Elasticsearch : stored scripts for bulk updates

Première publication : 2013-12-11

I’ve been trying to improve my game with Elasticsearch and found myself in a situation where I needed to update thousands of records in an index. Some of those records, depending on existing field values, wouldn’t need to be updated, but it couldn’t be determined without getting those records first.

Given the number of records and the facts that a lot of similar operations would take place concurrently, the chance of race conditions was high.

Then I’ve heard about scripts that are available in bulk update requests. Here is a very simple example :

POST http://127.0.0.1:9200/_bulk
{"update":{"_index":"my_index","_type":"my_type","_id":"id1"}}
{"script":"ctx._source.counter += value","params":{"counter":10}}
{"update":{"_index":"my_index","_type":"my_type","_id":"id2"}}
{"script":"ctx._source.counter += value","params":{"counter":4}}
…

Scripts are really useful. You can use MVEL (the basic/default embedded language), or Javascript, native Java and even Python. Some have even managed to use JRuby scripts.
Using a script is slower than not, but you can save some network roundtrips and let Elasticsearch decide if and how the record must be updated.

If the script is the same for a lot or updates, you can also choose to store it in the node and juste reference it in the update action.

You can store it in config/scripts (you might have to create this). The base directory depends on your installation. The .deb package puts it in /etc/elasticsearch/. The homebrew package puts it in /usr/local/Cellar/elasticsearch/_version_/config/scripts.

You can create a file config/scripts/myscript.mvel that must be accessible to the user who runs the elasticsearch process.

Your update action can be changed to :

POST http://127.0.0.1:9200/_bulk
{"update":{"_index":"my_index","_type":"my_type","_id":"id1"}}
{"script":"myscript","params":{"counter":10}}
{"update":{"_index":"my_index","_type":"my_type","_id":"id2"}}
{"script":"myscript","params":{"counter":4}}

Be careful with undescores in script names since Elasticsearch uses them to map to a nested directory structure. For example {"script":"my_perfect_script","params":{"counter":4}} will look for a script config/scripts/my/perfect/script.mvel

I’ve not verified this (yet) but it seems that the script must be copied on every node and the server might automatically reload scripts regularly. Check the documentation for details.

According to the documentation and other sources, MVEL is really easy, convenient and easy to write (mine was done in a matter of minutes, as a first time experience) but can be a little slow. When speed really matters, you can write native Java code. There is a lot more boilerplate code that needs to be written (it’s Java, right?) and the script must implement a predefined interface. I’ve nt done this yet and will definitely post a follow up if I do.

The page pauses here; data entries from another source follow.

(** X1. Every token that the tokenizer returns is non-empty and is made of
    digits, underscores and lower-case letters only. *)
Theorem tokenize_tokens (text token : string) :
  In token (tokenize text) ->
  token <> EmptyString /\ string_forallb is_lower_word token = true.
Proof.
  intros H. apply (findall_word_tokens (lower text) EmptyString token);
    [reflexivity|apply lower_chars|exact H].
Qed.

Lemma tokenize_tokens_witness :
  "world_1" <> EmptyString /\ string_forallb is_lower_word "world_1" = true.
Proof.
  apply (tokenize_tokens "Hello, World_1 foo-bar" "world_1").
  vm_compute. right. left. reflexivity.
Defined.

(** X2. On an indexed engine the search depends on the query through its
    tokens only: two queries with the same tokens (the same words up to case,
    punctuation and spacing) get the same results. *)
Theorem search_depends_on_tokens (e0 : HybridSearchEngine.t)
    (docs : list Document) (query query' : string) (top_k : Z) :
  tokenize query = tokenize query' ->
  HybridSearchEngine.search (fst (HybridSearchEngine.add_documents e0 docs))
    query top_k
  = HybridSearchEngine.search (fst (HybridSearchEngine.add_documents e0 docs))
      query' top_k.
Proof.
  intros H. rewrite add_documents_indexed. unfold fst.
  rewrite !search_indexed. f_equal. f_equal.
  unfold search_results, merged_dict, merged_semantic, vector_results,
    semantic_scores, keyword_scores, accumulated_scores, text_vector.
  now rewrite H.
Qed.

Lemma search_depends_on_tokens_witness :
  HybridSearchEngine.search
    (fst (HybridSearchEngine.add_documents (HybridSearchEngine.init (7 / 10))
            fruit_docs)) "Banana, BANANA!" 5
  = HybridSearchEngine.search
      (fst (HybridSearchEngine.add_documents
              (HybridSearchEngine.init (7 / 10)) fruit_docs))
      "banana banana" 5.
Proof.
  apply (search_depends_on_tokens (HybridSearchEngine.init (7 / 10))
           fruit_docs "Banana, BANANA!" "banana banana" 5).
  vm_compute. reflexivity.
Defined.

(** ** The vocabulary and the weights after [fit] *)

Lemma dict_set_keys_iff {K V : Type} (eqb : K -> K -> bool) (d : list (K * V))
    (k k0 : K) (v : V) :
  (forall a b, eqb a b = true <-> a = b) ->
  (In k0 (map fst (dict_set eqb d k v)) <-> k0 = k \/ In k0 (map fst d)).
Proof.
  intros Hs. destruct (dict_keys_dec eqb Hs k (map fst d)) as [Hin|Hin].
  - rewrite (dict_set_keys_present _ Hs) by exact Hin.
    split; [tauto|]. intros [->|H]; assumption.
  - rewrite (dict_set_keys_absent _ Hs) by exact Hin.
    rewrite map_app, in_app_iff. simpl. intuition.
Qed.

At first I’ve had issues with the stored script. It was not named properly, or containing code bugs, but the error message was less than informative. I’ve found the solution in Elasticsearch’s log file. At startup it will complain if the script can’t be compiled (at least with MVEL scripts).


Comments

Jérémy Lecour 2014-02-10 10:16:08

Je viens de galérer plus de 30 minutes pour un problème d’exécution d’un script MVEL.

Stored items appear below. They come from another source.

(** ** example.js *)
Module Example.

Definition NOT_REGISTERED : string := "Номер не зарегистрирован".

Section Handlers.
Context {W : Type}.
Variable loggedOut : Z.
Variable sock : WASocket W.

(** The [connection.update] observer of [connectWhatsApp]. *)
Definition on_connection_update (update : ConnectionUpdate) : M W unit :=
  let connection := connection update in
  let lastDisconnect := lastDisconnect update in
  let qr := qr update in
  (if truthy_qr qr then
     console_log [JStr (nl +:+ "📱 Отсканируйте QR-код:" +:+ nl)];;
     emit (QrGenerate (default EmptyString qr));;
     console_log [JStr nl]
   else ret tt);;
  (if bool_decide (connection = Some "open") then
     console_log [JStr "✅ Подключено к WhatsApp"];;
     user_id ← (λ w, get_prop (sock_user_id sock w) "id" (λ i, i) w);
     console_log [JStr ("📞 Номер: " +:+ split0 ":"%char user_id +:+ nl)]
   else ret tt);;
  (if bool_decide (connection = Some "close") then
     let shouldReconnect :=
       bool_decide (disconnect_statusCode lastDisconnect ≠ Some loggedOut) in
     if shouldReconnect then
       console_log [JStr "🔄 Переподключение..."];;
       emit (Delay 3000);;
       emit Start
     else ret tt
   else ret tt).

Definition sendMessage (phoneNumber message : string) : M W JsObject :=
  try_catch
    (let jid := if includes phoneNumber "@" then phoneNumber
                else phoneNumber +:+ "@s.whatsapp.net" in
     answer ← call (OnWhatsApp phoneNumber) (sock_onWhatsApp sock phoneNumber);
     result ← destructure_first answer;
     if match result with None => true | Some r => negb (exists_ r) end then
       console_error [JStr ("❌ " +:+ phoneNumber +:+ " не зарегистрирован в WhatsApp")];;
       ret ({[ "success" := JBool false;
               "error" := JStr "Номер не зарегистрирован" ]} : JsObject)
     else
       sentMessage ← call (SockSendMessage jid message)
                          (sock_sendMessage sock jid message);
       console_log [JStr ("✅ Сообщение отправлено на " +:+ phoneNumber)];;
       k ← get_prop sentMessage "key" key;
       ts ← get_prop sentMessage "messageTimestamp" messageTimestamp;
       ret ({[ "success" := JBool true;
               "messageId" := js_of_nullable JStr (id k);
               "timestamp" := js_of_nullable JNum ts ]} : JsObject))
    (λ error,
       console_error [JStr ("❌ Ошибка: " +:+ err_message error)];;
       ret ({[ "success" := JBool false;
               "error" := JStr (err_message error) ]} : JsObject)).
End Handlers.

End Example.

(** ** Vocabulary of the statements *)

(** The two shapes of a returned outcome. *)
Definition failure (description : string) : JsObject :=
  {[ "success" := JBool false; "error" := JStr description ]}.

Definition delivered (messageId timestamp : JsVal) : JsObject :=
  {[ "success" := JBool true; "messageId" := messageId; "timestamp" := timestamp ]}.

(** The address the specification asks the send to use: the destination
    as it is when it holds the domain separator, and the destination with
    the canonical suffix otherwise. *)
Definition normalized (destination address : string) : Prop :=
  ((∃ pre post, destination = pre +:+ "@" +:+ post) ∧ address = destination) ∨
  ((¬ ∃ pre post, destination = pre +:+ "@" +:+ post) ∧
   address = destination +:+ "@s.whatsapp.net").

(** The query found the destination: the first element of the array
    exists and says so. *)
Definition reports_exists (arr : list OnWhatsAppResult) : bool :=
  match arr with
  | r :: _ => exists_ r
  | [] => false
  end.

(** ** Sample sockets

    The world of the samples counts the calls answered so far. *)
Module Samples.

Definition sent (jid : string) : WAMessage :=
  mkMsg (mkKey (Val jid) (Val true) (Val "ABC123")) None Undefined (Val 1700000000%Z).

(** Every destination is registered and every send goes through. *)
Definition sock_reachable : WASocket nat :=
  mkSock nat
    (λ p w, (S w, Normal (Some [mkOnWA true (split0 "@"%char p +:+ "@s.whatsapp.net")])))
    (λ j b w, (S w, Normal (Some (sent j))))
    (λ w, Some "79990000000:12@s.whatsapp.net").

(** The query finds nobody: the array it resolves to is empty. *)
Definition sock_absent : WASocket nat :=
  mkSock nat
    (λ p w, (S w, Normal (Some [])))
    (λ j b w, (S w, Normal (Some (sent j))))
    (λ w, Some "79990000000:12@s.whatsapp.net").

(** The query reports the destination with [exists: false]. *)
Definition sock_not_exists : WASocket nat :=
  mkSock nat
    (λ p w, (S w, Normal (Some [mkOnWA false p])))
    (λ j b w, (S w, Normal (Some (sent j))))
    (λ w, Some "79990000000:12@s.whatsapp.net").

(** The query itself is rejected. *)
Definition sock_offline : WASocket nat :=
  mkSock nat
    (λ p w, (S w, Throw (mkError "Error" "Connection Closed")))
    (λ j b w, (S w, Throw (mkError "Error" "Connection Closed")))
    (λ w, None).

(** The destination is registered but the send is rejected. *)
Definition sock_send_fails : WASocket nat :=
  mkSock nat
    (λ p w, (S w, Normal (Some [mkOnWA true p])))
    (λ j b w, (S w, Throw (mkError "Error" "Timed Out")))
    (λ w, Some "79990000000:12@s.whatsapp.net").



Definition loggedOut : Z := 401.

Definition closed_by (code : Z) : ConnectionUpdate :=
  mkUpdate (Some "close")
    (Some (mkLast (Some (mkBoom (mkError "Error" "Connection Failure")
                                (Some (mkOutput code))))))
    None.

Definition peer_message (body : string) : WAMessage :=
  mkMsg (mkKey (Val "79123456789@s.whatsapp.net") (Val false) (Val "M1"))
        (Some (mkContent (Val body) None)) (Val "Peer") (Val 1700000001%Z).

Definition own_message (body : string) : WAMessage :=
  mkMsg (mkKey (Val "79123456789@s.whatsapp.net") (Val true) (Val "M2"))
        (Some (mkContent (Val body) None)) Undefined (Val 1700000002%Z).

End Samples.

(** ** example.js: the example flows

    Each flow first connects and, for the first, second and fourth, waits
    for the socket to open; what is embedded here is what the flow does
    with the open socket. *)
Module Examples.

Definition GREETING : string := "Привет! Чем могу помочь?".

Definition HELP : string :=
  "Доступные команды:" +:+ nl +:+
  "• " +:+ dquote +:+ "привет" +:+ dquote +:+ " - приветствие" +:+ nl +:+
  "• " +:+ dquote +:+ "помощь" +:+ dquote +:+ " - список команд" +:+ nl +:+
  "• " +:+ dquote +:+ "время" +:+ dquote +:+ " - текущее время".

Section Responder.
Context {W : Type}.
Variable sock : WASocket W.
(** [String.prototype.toLowerCase], a built-in of the language. *)
Variable toLowerCase : string → string.
(** [new Date().toLocaleString('ru-RU', { timeZone: 'Europe/Moscow' })]. *)
Variable now : W → string.
(** What [sock.sendMessage] does when the jid it is given is [null] or
    [undefined]; the library decides, not the scripts. *)
Variable send_nowhere : string → W → W * Completion (option WAMessage).

(** [sock.sendMessage(from, { text })] with [from] read off a message key.
    The trace names the jid as a template literal prints it. *)
Definition reply (from : nullable string) (body : string) : M W (option WAMessage) :=
  call (SockSendMessage (template from) body)
       (match from with
        | Val jid => sock_sendMessage sock jid body
        | _ => send_nowhere body
        end).

(** The [messages.upsert] observer of [example3_autoResponder]. *)
Definition on_messages_upsert (messages : list WAMessage) (type : string) : M W unit :=
  if bool_decide (type ≠ "notify") then ret tt
  else
    for_of messages (λ message,
      if truthy_bool (fromMe (key message)) then ret tt
      else
        let messageText :=
          template
            (or_string
               (or_string
                  (match message_ message with
                   | Some c => conversation c
                   | None => Undefined
                   end)
                  (match message_ message with
                   | Some c =>
                       match extendedTextMessage c with
                       | Some e => text e
                       | None => Undefined
                       end
                   | None => Undefined
                   end))
               (Val EmptyString)) in
        let from := remoteJid (key message) in
        let senderName := template (or_string (pushName message) (Val "Unknown")) in
        console_log [JStr ("📨 Получено от " +:+ senderName +:+ ": " +:+
                           dquote +:+ messageText +:+ dquote)];;
        if includes (toLowerCase messageText) "привет" then
          reply from "Привет! Чем могу помочь?";; ret tt
        else if includes (toLowerCase messageText) "помощь" then
          reply from HELP;; ret tt
        else if includes (toLowerCase messageText) "время" then
          (λ w, reply from ("Текущее время: " +:+ now w) w);; ret tt
        else ret tt).
End Responder.

Record Outgoing : Type := mkOutgoing { phone : string; text : string }.

(** The list [messages] of [example2_sendMultipleMessages]. *)
Definition example2_messages : list Outgoing :=
  [ mkOutgoing "79123456789" "Первое сообщение";
    mkOutgoing "79123456789" "Второе сообщение";
    mkOutgoing "79987654321" "Сообщение другому пользователю" ].

(** The list [numbersToCheck] of [example4_checkNumbers]. *)
Definition numbersToCheck : list string :=
  [ "79123456789"; "79987654321"; "71234567890" ].

Section Flows.
Context {W : Type}.
Variable sock : WASocket W.

(** The loop of [example2_sendMultipleMessages]. *)
Definition example2_sendMultipleMessages (messages : list Outgoing) : M W unit :=
  for_of messages (λ msg,
    Example.sendMessage sock (phone msg) (text msg);;
    emit (Delay 2000)).

(** The loop of [example4_checkNumbers]. *)
Definition example4_checkNumbers (numbersToCheck : list string) : M W unit :=
  for_of numbersToCheck (λ number,
    answer ← call (OnWhatsApp number) (sock_onWhatsApp sock number);
    result ← destructure_first answer;
    if match result with Some r => exists_ r | None => false end then
      console_log [JStr ("✅ " +:+ number +:+ " - зарегистрирован в WhatsApp")]
    else
      console_log [JStr ("❌ " +:+ number +:+ " - НЕ зарегистрирован")]).
End Flows.

End Examples.

(** The waits of a trace, in order. *)
Fixpoint delays (t : list Event) : list Z :=
  match t with
  | [] => []
  | Delay ms :: t' => ms :: delays t'
  | _ :: t' => delays t'
  end.

(** The pairing codes rendered in a trace, in order. *)
Fixpoint qr_codes (t : list Event) : list string :=
  match t with
  | [] => []
  | QrGenerate qr :: t' => qr :: qr_codes t'
  | _ :: t' => qr_codes t'
  end.

(** The calls to the socket in a trace, in order. *)
Fixpoint socket_calls (t : list Event) : list Event :=
  match t with
  | [] => []
  | OnWhatsApp p :: t' => OnWhatsApp p :: socket_calls t'
  | SockSendMessage j b :: t' => SockSendMessage j b :: socket_calls t'
  | _ :: t' => socket_calls t'
  end.

(** The calls to the socket and the waits of a trace, in order. *)
Fixpoint calls_and_waits (t : list Event) : list Event :=
  match t with
  | [] => []
  | OnWhatsApp p :: t' => OnWhatsApp p :: calls_and_waits t'
  | SockSendMessage j b :: t' => SockSendMessage j b :: calls_and_waits t'
  | Delay ms :: t' => Delay ms :: calls_and_waits t'
  | _ :: t' => calls_and_waits t'
  end.

(** The address [sendMessage] computes for the send. *)
Definition jid_of (phoneNumber : string) : string :=
  if includes phoneNumber "@" then phoneNumber else phoneNumber +:+ "@s.whatsapp.net".

(** A message that is not marked as our own. *)
Definition from_peer (m : WAMessage) : bool := negb (truthy_bool (fromMe (key m))).

(** The text the observers read off a message,
    [message.message?.conversation ||
     message.message?.extendedTextMessage?.text || '']. *)
Definition message_text (message : WAMessage) : string :=
  template
    (or_string
       (or_string
          (match message_ message with
           | Some c => conversation c
           | None => Undefined
           end)
          (match message_ message with
           | Some c =>
               match extendedTextMessage c with
               | Some e => text e
               | None => Undefined
               end
           | None => Undefined
           end))
       (Val EmptyString)).

(** The bodies the auto-responder replies with. *)
Definition is_reply {W} (now : W → string) (body : string) : Prop :=
  body = Examples.GREETING ∨ body = Examples.HELP ∨
  ∃ w : W, body = "Текущее время: " +:+ now w.

(** ** More sample sockets and events *)
Module MoreSamples.

(** The first query is answered, every later one is rejected. *)
Definition sock_flaky : WASocket nat :=
  mkSock nat
    (λ p w, if decide (w = 0) then (S w, Normal (Some [mkOnWA true p]))
            else (S w, Throw (mkError "Error" "Timed Out")))
    (λ j b w, (S w, Normal (Some (Samples.sent j))))
    (λ w, Some "79990000000:12@s.whatsapp.net").

(** The first query is answered, every later one resolves to [undefined]. *)
Definition sock_fading : WASocket nat :=
  mkSock nat
    (λ p w, if decide (w = 0) then (S w, Normal (Some [mkOnWA true p]))
            else (S w, Normal None))
    (λ j b w, (S w, Normal (Some (Samples.sent j))))
    (λ w, Some "79990000000:12@s.whatsapp.net").

Definition opened : ConnectionUpdate := mkUpdate (Some "open") None None.

Definition pairing : ConnectionUpdate := mkUpdate None None (Some "2@AbCdEf").

(** Texts that are in lower case already. *)
Definition toLowerCase (s : string) : string := s.

Definition now (w : nat) : string := "01.01.2025, 12:00:00".

Definition send_nowhere (body : string) (w : nat) : nat * Completion (option WAMessage) :=
  (w, Throw (mkError "Error" "Invalid jid")).

End MoreSamples.

(** * Properties *)

(** ** Strings *)

Lemma append_nil (t : string) : EmptyString +:+ t = t.
Proof. reflexivity. Qed.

Ça paraîtra évident à bien d’entre vous, mais ça ne l’étais pas pour moi (du moins pas immédiatement) : le dossier scripts n’avait pas le bit d’exécution. Du coup le script n’était pas vu par Elasticsearch.

Je maintient que ces scripts sont mal “traités par Elasticsearch qui devrait rendre évident, via son API, la liste des script correctement exécutables et les erreurs éventuelles pour les scripts détectés mais non exécutables (erreur de syntaxe, erreur de droits, …).